An example method is just a test method that happens to return the object being tested. Through this simple change, instead of a passing test simply being green, we get back an object that we can inspect, explore, and reuse for various purposes.

Building on Examples
What can we do with an example?
Here we see a partial implementation of a Film Collection object created from an exported CSV of an IMDB collection. The CSV file is an example, as is the JSON data we obtain by parsing the CSV, and the FilmCollection example that wraps the JSON data. Each example is a test case with some assertions, but it also returns the object under test.
If we explore the collection, we see that there are more interesting fields that might be nice to see in the Films view. We verify that we can send directors
to a film instance, and we update the Films view to show the Directors as well.
(Optional) We can also create a new example by extracting the Films of Akira Kurosawa, using that to build a new FilmCollection, and extracting it as an example.

- Browse the collection
method.
- Show how it is composed.
- Inspect the collection.
- Inspect a film.
- Query its directors.
- Update the FilmCollection view with a Directors column.
- In the context of FilmCollectionExamples new
start from self collection and build up the Kurosawa example
- Extract it as an example:
FilmCollection new
data: ((self collection films select: [ :f | f directors = 'Akira Kurosawa' ]) collect: #data)
Explaining the squarified treemap algorithm
Here's another case study where examples are used to document an algorithm. The squarified Treemap algorithm generates very nicely laid out treemaps using a simple algorithm described in this paper.
A better way to understand the algorithm is using live examples. The picture looks the same, but we can dive into it. At each subdivision step we see whether the algorithm accepts the new node, or if it changes direction to maintain a squarified look.
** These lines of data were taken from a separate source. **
(* ===== verification/WriteRouter.v ===== *)
(** * Write-back routing (src/xedge/core/write_router.py)

    The one way a write reaches a driver, from the REST API or an MQTT command,
    over the supervisor's status and driver tables and the audit log. *)

From S2P Require Import Prelude PyBytes PyFloat PyDict Pipeline Connectivity Supervisor AuditLog.
Local Open Scope string_scope.
Local Open Scope list_scope.
Local Open Scope Z_scope.

Record world := { w_supervisor : DriverSupervisor; w_audit : AuditLog }.

Section Router.
(** The audit log's parameters, [repr] of bytes, and the text of an error. *)
Context (sha256_hex : string -> string) (canonical_json : dict json -> string).
Context (repr_bytes : list Z -> string) (error_text : exn -> string).

Definition value_json (v : TagValue) : json :=
  match v with
  | VBool b => JBool b
  | VInt z => JNum (NInt z)
  | VFloat f => JNum (NFloat f)
  | VStr s => JStr s
  | VBytes bs => JStr (repr_bytes bs)
  end.
Definition audit_details (r : WriteResult) (v : TagValue) : dict json :=
  [("tag_id", JStr (wr_tag_id r)); ("value", value_json v); ("success", JBool (wr_success r));
   ("error", match wr_error r with Some e => JStr (error_text e) | None => JNull end)].
(** [_audit] *)
Definition audit (now actor : string) (r : WriteResult) (v : TagValue) (w : world) : world * res unit :=
  let '(a, x) := log_append sha256_hex canonical_json now actor "tag.write" (Some (audit_details r v)) (w_audit w) in
  ({| w_supervisor := w_supervisor w; w_audit := a |}, x).
Definition audited (now actor : string) (r : WriteResult) (v : TagValue) (w : world) : world * res WriteResult :=
  let '(w, x) := audit now actor r v w in (w, let* _ := x in Ok r).

(** [write]; [driver_write d tag v] is what awaiting the driver's own [write]
    gives. The driver is told the bare tag name. *)
Definition route_write (driver_write : Driver -> string -> TagValue -> res WriteResult)
    (now actor instance_id tag_name : string) (v : TagValue) (w : world) : world * res WriteResult :=
  let id := (instance_id ++ "/" ++ tag_name)%string in
  let refuse e := audited now actor {| wr_success := false; wr_tag_id := id; wr_error := Some e |} v w in
  match status instance_id (w_supervisor w) with
  | Raise KeyError => refuse KeyError
  | Raise e => (w, Raise e)
  | Ok st =>
      if negb (bool_decide (st_state st = RUNNING)) then refuse RuntimeError else
      match get_driver instance_id (w_supervisor w) with
      | None => refuse RuntimeError
      | Some d =>
          match driver_write d tag_name v with
          | Raise e => (w, Raise e)
          | Ok r => audited now actor {| wr_success := wr_success r; wr_tag_id := id; wr_error := wr_error r |} v w
          end
      end
  end.

(** The last entry of the log. *)
Definition audit_entry (w : world) (e : dict json) : Prop :=
  exists before kv, file (w_audit w) = Some (before ++ [Doc (JDict kv)]) /\ dict_get "details" kv = Some (JDict e) /\
    dict_get "event" kv = Some (JStr "tag.write").
Definition entries (w : world) : nat := length (default [] (file (w_audit w))).

(** The log is open: it knows where its chain ends. *)
Definition log_open (a : AuditLog) : Prop := exists n h, log_next_seq a = JNum (NInt n) /\ last_hash a = JStr h.

Lemma audited_spec now actor r v w :
  log_open (w_audit w) ->
  exists w', audited now actor r v w = (w', Ok r) /\ w_supervisor w' = w_supervisor w /\ log_open (w_audit w') /\
    audit_entry w' (audit_details r v) /\ entries w' = S (entries w).
Proof.
  intros (n & h & N & L). unfold audited, audit, log_append. rewrite N, L. cbn [json_succ].
  eexists. split; [done|]. split; [done|]. split; [by eexists _, _|]. split.
  - eexists _, _. split; [done|]. by rewrite !dict_get_set_ne by done.
  - unfold entries. cbn [w_audit file default from_option id]. rewrite length_app. simpl. lia.
Qed.

(** C7: a write whose driver call returns reports exactly one audit entry carrying the outcome it returns, under the full
    tag id; the driver was called only if the supervisor has the instance in its [run] loop on the driver object that
    was asked, and every other write is refused and audited as a failure. *)
Theorem write_routed_and_audited reg driver_write now actor instance_id tag_name v w :
  sup_reachable reg (w_supervisor w) -> log_open (w_audit w) ->
  (forall d e, driver_write d tag_name v <> Raise e) ->
  exists w' r, route_write driver_write now actor instance_id tag_name v w = (w', Ok r) /\
    wr_tag_id r = (instance_id ++ "/" ++ tag_name)%string /\
    w_supervisor w' = w_supervisor w /\ audit_entry w' (audit_details r v) /\ entries w' = S (entries w) /\
    (wr_success r = true ->
     exists tid t d r0, pool (w_supervisor w) !! tid = Some t /\ t_id t = instance_id /\ t_pc t = SRun /\
       t_driver t = Some (d_serial d) /\ driver_write d tag_name v = Ok r0 /\ wr_success r0 = true /\ wr_error r = wr_error r0).
Proof.
  intros R L D. unfold route_write. set (id := (instance_id ++ "/" ++ tag_name)%string).
  assert (forall e, exists w' r,
    audited now actor {| wr_success := false; wr_tag_id := id; wr_error := Some e |} v w = (w', Ok r) /\
    wr_tag_id r = id /\ w_supervisor w' = w_supervisor w /\ audit_entry w' (audit_details r v) /\
    entries w' = S (entries w) /\ wr_success r = false) as REF.
  { intros e. destruct (audited_spec now actor {| wr_success := false; wr_tag_id := id; wr_error := Some e |} v w L)
      as (w' & E & S & _ & A & N). by eexists _, _. }
  destruct (status instance_id (w_supervisor w)) as [st|e] eqn:St.
  2: { assert (e = KeyError) as -> by (unfold status in St; destruct (raw_status _ _); congruence).
       destruct (REF KeyError) as (w' & r & E & T & S & A & N & F). exists w', r. rewrite F. by repeat split. }
  destruct (bool_decide (st_state st = RUNNING)) eqn:B; cbn [negb].
  2: { destruct (REF RuntimeError) as (w' & r & E & T & S & A & N & F). exists w', r. rewrite F. by repeat split. }
  apply bool_decide_eq_true in B.
  destruct (running_connected_helper _ _ _ _ R St B) as (tid & t & d & Pt & It & Pc & G & Td). rewrite G.
  destruct (driver_write d tag_name v) as [r0|e] eqn:W; [|by destruct (D d e)].
  destruct (audited_spec now actor {| wr_success := wr_success r0; wr_tag_id := id; wr_error := wr_error r0 |} v w L)
    as (w' & E & S & _ & A & N).
  eexists _, _. split; [exact E|]. repeat split; try done. simpl. intros Su. by exists tid, t, d, r0.
Qed.
End Router.

Definition demo_world : world := {| w_supervisor := demo_running; w_audit := demo_log |}.
Definition demo_driver_write (d : Driver) (tag : string) (v : TagValue) : res WriteResult :=
  Ok {| wr_success := true; wr_tag_id := tag; wr_error := None |}.
Lemma write_routed_and_audited_witness :
  exists w' r, route_write toy_sha toy_canon (fun _ => "") (fun _ => "err") demo_driver_write "t" "mqtt-ncmd" "plc" "sp" (VInt 5) demo_world = (w', Ok r) /\
    wr_tag_id r = "plc/sp" /\ w_supervisor w' = w_supervisor demo_world /\
    audit_entry w' (audit_details (fun _ => "") (fun _ => "err") r (VInt 5)) /\ entries w' = S (entries demo_world) /\
    (wr_success r = true ->
     exists tid t d r0, pool (w_supervisor demo_world) !! tid = Some t /\ t_id t = "plc" /\ t_pc t = SRun /\
       t_driver t = Some (d_serial d) /\ demo_driver_write d "sp" (VInt 5) = Ok r0 /\ wr_success r0 = true /\ wr_error r = wr_error r0).
Proof.
  apply (write_routed_and_audited toy_sha toy_canon (fun _ => "") (fun _ => "err") {["modbus_tcp"]} demo_driver_write "t" "mqtt-ncmd" "plc" "sp" (VInt 5) demo_world).
  - exact demo_running_reachable.
  - eexists _, _. split; reflexivity.
  - intros d e. discriminate.
Defined.

(** A driver whose [write] raises leaves no trace in the audit log. *)
Example raising_write_not_audited :
  let w := route_write toy_sha toy_canon (fun _ => "") (fun _ => "err") (fun _ _ _ => Raise OverflowError) "t" "admin" "plc" "sp" (VInt 5) demo_world in
  w.2 = Raise OverflowError /\ entries w.1 = entries demo_world.
Proof. vm_compute. done. Qed.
- Scroll down to the paper - Scroll to the example right after the paper - Dive into the example - Show the Steps figure and the Steps list
Summary -- Why examples?
What are example methods good for?
As we have seen, examples make dependencies between tests explicit by reusing examples as setups for other examples, thus forming a hierarchy of examples.
Best practice in test design supposedly should avoid dependencies between tests, but studies have shown that this practice instead leads to implicit dependencies due to duplicated code in test setups. This in turn leads to cascading failures due to the same setups being repeated in numerous tests. By factoring out the commonalities as examples, the duplication is removed, and cascading failures are avoided.
A further benefit is that examples can be used in live documentation.
Examples also support an exploratory approach to test-driven development, that we call example-driven development, or EDD. The key differences is that, instead of starting from the source code test cases, we start from existing live examples to code new features, and create new, tested examples.

... Custom tools are pervasive
This visualization shows a treemap of packages and classes in the current image.
Blue classes have at least one custom view and green ones have at least one example. This shows that custom tools were heavily used to build the moldable development environment itself.
Here at the top left we see BlElement
, the root of the graphical hierarchy.

- Click on the top-left class (BlElement)
... Turning tests into examples
Turning conventional tests into examples is straightforward. Here we have a class that tests the FileLocator
utility.
If we run these tests, they are green, but we cannot explore an example unless we break an assertion so the test fails.
We can turn this test into an example easily as follows. We change the method name to leave the old test method as it is. We add a <gtExample>
pragma (annotation). And finally we return the fixture. Now we have a green test that returns an example that we can explore.

- Show the class - Edit the test case - Inspect the example
... Examples explorer
Here we see the examples explorer for the entire GT system.
We can dive in, for example, to see the examples maps for all the gtoolkit demos.

- Dive into gtoolkit-demos
and see the example maps.
... Examples within GT
Examples are heavily used within GT, both as test cases and to create documentation.